[Saved entries]
■ ■ ■ ■

(** * Publisher extraction scripts of stablekraft-app

    A shallow embedding of
    [scripts/root-scripts/extract_publishers.py] and
    [scripts/root-scripts/final_publisher_summary.py], and the properties
    of the publisher reconciliation they implement.

    Modelling conventions.
    - The input is the value [json.load] returns: [json] below.  JSON
      numbers are the integers (Python [int]).
    - A [str] is held as the bytes of its UTF-8 encoding, so that
      equality, [in], [split], [replace] and [<] are those of the bytes; a
      surrogate code point, which a JSON escape can put in a [str], is
      held as the three bytes the same scheme gives it.  A slice and a
      [for] count code points.  [str.lower] follows the Unicode tables
      and is a parameter of the second script, [str_lower]; what the
      properties need of it is stated where they need it.
    - Standard output encodes as UTF-8, Python's default, and refuses a
      surrogate with UnicodeEncodeError.  A run that raises is described
      by its exception alone, not by the text printed before it.
    - A Python exception ends the run: computations live in [result],
      whose [Raise] carries the exception class.  [Beyond] marks the
      places where the embedding does not follow Python (the text of a
      formatted list or dict, the ordering of two lists, a dict
      subscripted with a slice): a run that reaches one of them is not
      described.
    - A [dict] is an association list in insertion order, as Python
      iterates it; a [set]'s iteration order is not fixed by Python and
      is a parameter of the second script. *)

From Stdlib Require Import List String Ascii ZArith Bool Lia.
From Stdlib Require Import Permutation Sorted OrderedTypeEx.
From Stdlib Require Import DecimalString.
Import ListNotations.
Local Open Scope string_scope.
Local Open Scope list_scope.

(** ** Values and outcomes *)

#[warnings="-register-all"]
Inductive json : Type :=
| JNull
| JBool (b : bool)
| JNum (z : Z)
| JStr (s : string)
| JArr (items : list json)
| JObj (fields : list (string * json)).

Inductive exn : Type :=
| AttributeError | TypeError | IndexError | KeyError | UnicodeEncodeError.

Inductive result (A : Type) : Type :=
| Ok (a : A)
| Raise (e : exn)
| Beyond.

Arguments Ok {A} a.
Arguments Raise {A} e.
Arguments Beyond {A}.

Definition bind {A B} (r : result A) (k : A -> result B) : result B :=
  match r with
  | Ok a => k a
  | Raise e => Raise e
  | Beyond => Beyond
  end.

Declare Scope py_scope.
Delimit Scope py_scope with py.
Notation "x <- r ;; k" := (bind r (fun x => k))
  (at level 61, r at next level, right associativity) : py_scope.
Notation "' pat <- r ;; k" := (bind r (fun x => match x with pat => k end))
  (at level 61, pat pattern, r at next level, right associativity) : py_scope.
Local Open Scope py_scope.

(** [for item in items: state = body(state, item)] *)
Fixpoint for_each {S A} (body : S -> A -> result S) (items : list A) (s : S)
  : result S :=
  match items with
  | [] => Ok s
  | item :: rest => s' <- body s item ;; for_each body rest s'
  end.

(** ** Python primitives used by the scripts *)

Module Py.

(** Whether the character [c] occurs in [s]. *)
Fixpoint has_char (c : ascii) (s : string) : bool :=
  match s with
  | EmptyString => false
  | String c' s' => (Ascii.eqb c' c || has_char c s')%bool
  end.

(** [needle in s] on two strings. *)
Fixpoint str_in (needle s : string) : bool :=
  if String.prefix needle s then true
  else match s with
       | EmptyString => false
       | String _ s' => str_in needle s'
       end.

(** [s.split(sep)] for a one-character separator. *)
Fixpoint str_split (sep : ascii) (s : string) : list string :=
  match s with
  | EmptyString => [EmptyString]
  | String c s' =>
      if Ascii.eqb c sep then EmptyString :: str_split sep s'
      else match str_split sep s' with
           | seg :: segs => String c seg :: segs
           | [] => [String c EmptyString]
           end
  end.

(** [l[-1]] *)
Definition item_last {A} (l : list A) : result A :=
  match rev l with
  | x :: _ => Ok x
  | [] => Raise IndexError
  end.

(** *** Text *)

(** A byte [0xxxxxxx]: an ASCII character. *)
Definition is_ascii_char (c : ascii) : bool :=
  match c with Ascii _ _ _ _ _ _ _ b7 => negb b7 end.

Fixpoint is_ascii (s : string) : bool :=
  match s with
  | EmptyString => true
  | String c s' => (is_ascii_char c && is_ascii s')%bool
  end.

(** A byte [10xxxxxx]: it continues the code point of the byte before
    it. *)
Definition is_cont (c : ascii) : bool :=
  match c with Ascii _ _ _ _ _ _ b6 b7 => (b7 && negb b6)%bool end.

(** Where a decoder of UTF-8 stands: between two code points, one, two or
    three bytes short of the end of one, behind the byte [ED] (whose code
    points are surrogates from [ED A0] on), or stopped. *)
Inductive utf8_state : Type :=
| Boundary | More1 | More2 | More3 | AfterED | Broken.

Definition utf8_step (q : utf8_state) (c : ascii) : utf8_state :=
  match q, c with
  | Boundary, Ascii _ _ _ _ _ _ _ false => Boundary
  | Boundary, Ascii _ _ _ _ _ false true true => More1
  | Boundary, Ascii true false true true false true true true => AfterED
  | Boundary, Ascii _ _ _ _ false true true true => More2
  | Boundary, Ascii _ _ _ false true true true true => More3
  | Boundary, _ => Broken
  | More3, _ => if is_cont c then More2 else Broken
  | More2, _ => if is_cont c then More1 else Broken
  | More1, _ => if is_cont c then Boundary else Broken
  | AfterED, Ascii _ _ _ _ _ false false true => More1
  | AfterED, _ => Broken
  | Broken, _ => Broken
  end.

Fixpoint utf8_run (q : utf8_state) (s : string) : utf8_state :=
  match s with
  | EmptyString => q
  | String c s' => utf8_run (utf8_step q c) s'
  end.

(** [s.encode('utf-8')] succeeds: the text holds no surrogate. *)
Definition encodable (s : string) : bool :=
  match utf8_run Boundary s with Boundary => true | _ => false end.

(** [list(s)]: the characters of [s], each with the bytes that continue
    it. *)
Fixpoint str_chars (s : string) : list string :=
  match s with
  | EmptyString => []
  | String c s' =>
      match s' with
      | EmptyString => [String c EmptyString]
      | String c' _ =>
          if is_cont c' then
            match str_chars s' with
            | ch :: chs => String c ch :: chs
            | [] => [String c EmptyString]
            end
          else String c EmptyString :: str_chars s'
      end
  end.

Definition is_upper (c : ascii) : bool :=
  (Ascii.leb "A" c && Ascii.leb c "Z")%bool.

Definition lower_char (c : ascii) : ascii :=
  if is_upper c then ascii_of_nat (nat_of_ascii c + 32) else c.

(** [s.lower()] on a string of ASCII characters. *)
Fixpoint ascii_lower (s : string) : string :=
  match s with
  | EmptyString => EmptyString
  | String c s' => String (lower_char c) (ascii_lower s')
  end.

(** [s.replace(old, new)] for a one-character [old]. *)
Fixpoint str_replace (old : ascii) (new : string) (s : string) : string :=
  match s with
  | EmptyString => EmptyString
  | String c s' =>
      if Ascii.eqb c old then new ++ str_replace old new s'
      else String c (str_replace old new s')
  end.

(** The bytes of [s] up to the character that follows [n] more. *)
Fixpoint take_rest (n : nat) (s : string) : string :=
  match s with
  | EmptyString => EmptyString
  | String c s' =>
      if is_cont c then String c (take_rest n s')
      else match n with
           | O => EmptyString
           | S n' => String c (take_rest n' s')
           end
  end.

(** [s[:n]]: the first [n] characters. *)
Definition str_take (n : nat) (s : string) : string :=
  match n, s with
  | S n', String c s' => String c (take_rest n' s')
  | _, _ => EmptyString
  end.

(** [c * n] *)
Fixpoint str_repeat (c : ascii) (n : nat) : string :=
  match n with
  | O => EmptyString
  | S n' => String c (str_repeat c n')
  end.

Definition nat_str (n : nat) : string :=
  NilZero.string_of_uint (Nat.to_uint n).

Definition int_str (z : Z) : string :=
  NilZero.string_of_int (Z.to_int z).

(** [v == 'literal'] *)
Definition eq_str (v : json) (lit : string) : bool :=
  match v with
  | JStr s => String.eqb s lit
  | _ => false
  end.

(** Truth value of [v] in [if v:], [not v], [a or b]. *)
Definition truthy (v : json) : bool :=
  match v with
  | JNull => false
  | JBool b => b
  | JNum z => negb (Z.eqb z 0)
  | JStr s => negb (String.eqb s "")
  | JArr l => match l with [] => false | _ => true end
  | JObj kvs => match kvs with [] => false | _ => true end
  end.

(** [a or b] *)
Definition or_ (a b : json) : json := if truthy a then a else b.

Fixpoint assoc {V} (k : string) (kvs : list (string * V)) : option V :=
  match kvs with
  | [] => None
  | (k', v) :: rest => if String.eqb k' k then Some v else assoc k rest
  end.

(** The value under [k], or [dflt] where the key is absent. *)
Definition field (kvs : list (string * json)) (k : string) (dflt : json)
  : json :=
  match assoc k kvs with Some v => v | None => dflt end.

(** [o.get(k, dflt)]: only a dict has the method. *)
Definition get (o : json) (k : string) (dflt : json) : result json :=
  match o with
  | JObj kvs => Ok (field kvs k dflt)
  | _ => Raise AttributeError
  end.

(** [o[k]] for a string key [k], evaluated where [k in o] holds. *)
Definition index (o : json) (k : string) : result json :=
  match o with
  | JObj kvs => match assoc k kvs with
                | Some v => Ok v
                | None => Raise KeyError
                end
  | _ => Raise TypeError
  end.

(** [needle in hay] for a string [needle]: substring of a string, element
    of a list, key of a dict. *)
Definition contains (needle : string) (hay : json) : result bool :=
  match hay with
  | JStr s => Ok (str_in needle s)
  | JArr l => Ok (existsb (fun v => eq_str v needle) l)
  | JObj kvs => Ok (match assoc needle kvs with Some _ => true | None => false end)
  | _ => Raise TypeError
  end.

■ ■ ■ ■

Task brief
The line containing "kvs k dflt)" and every line after it, through the last one above, should be written out word for word.

Task response
  | JObj kvs => Ok (field kvs k dflt)
  | _ => Raise AttributeError
  end.

(** [o[k]] for a string key [k], evaluated where [k in o] holds. *)
Definition index (o : json) (k : string) : result json :=
  match o with
  | JObj kvs => match assoc k kvs with
                | Some v => Ok v
                | None => Raise KeyError
                end
  | _ => Raise TypeError
  end.

(** [needle in hay] for a string [needle]: substring of a string, element
    of a list, key of a dict. *)
Definition contains (needle : string) (hay : json) : result bool :=
  match hay with
  | JStr s => Ok (str_in needle s)
  | JArr l => Ok (existsb (fun v => eq_str v needle) l)
  | JObj kvs => Ok (match assoc needle kvs with Some _ => true | None => false end)
  | _ => Raise TypeError
  end.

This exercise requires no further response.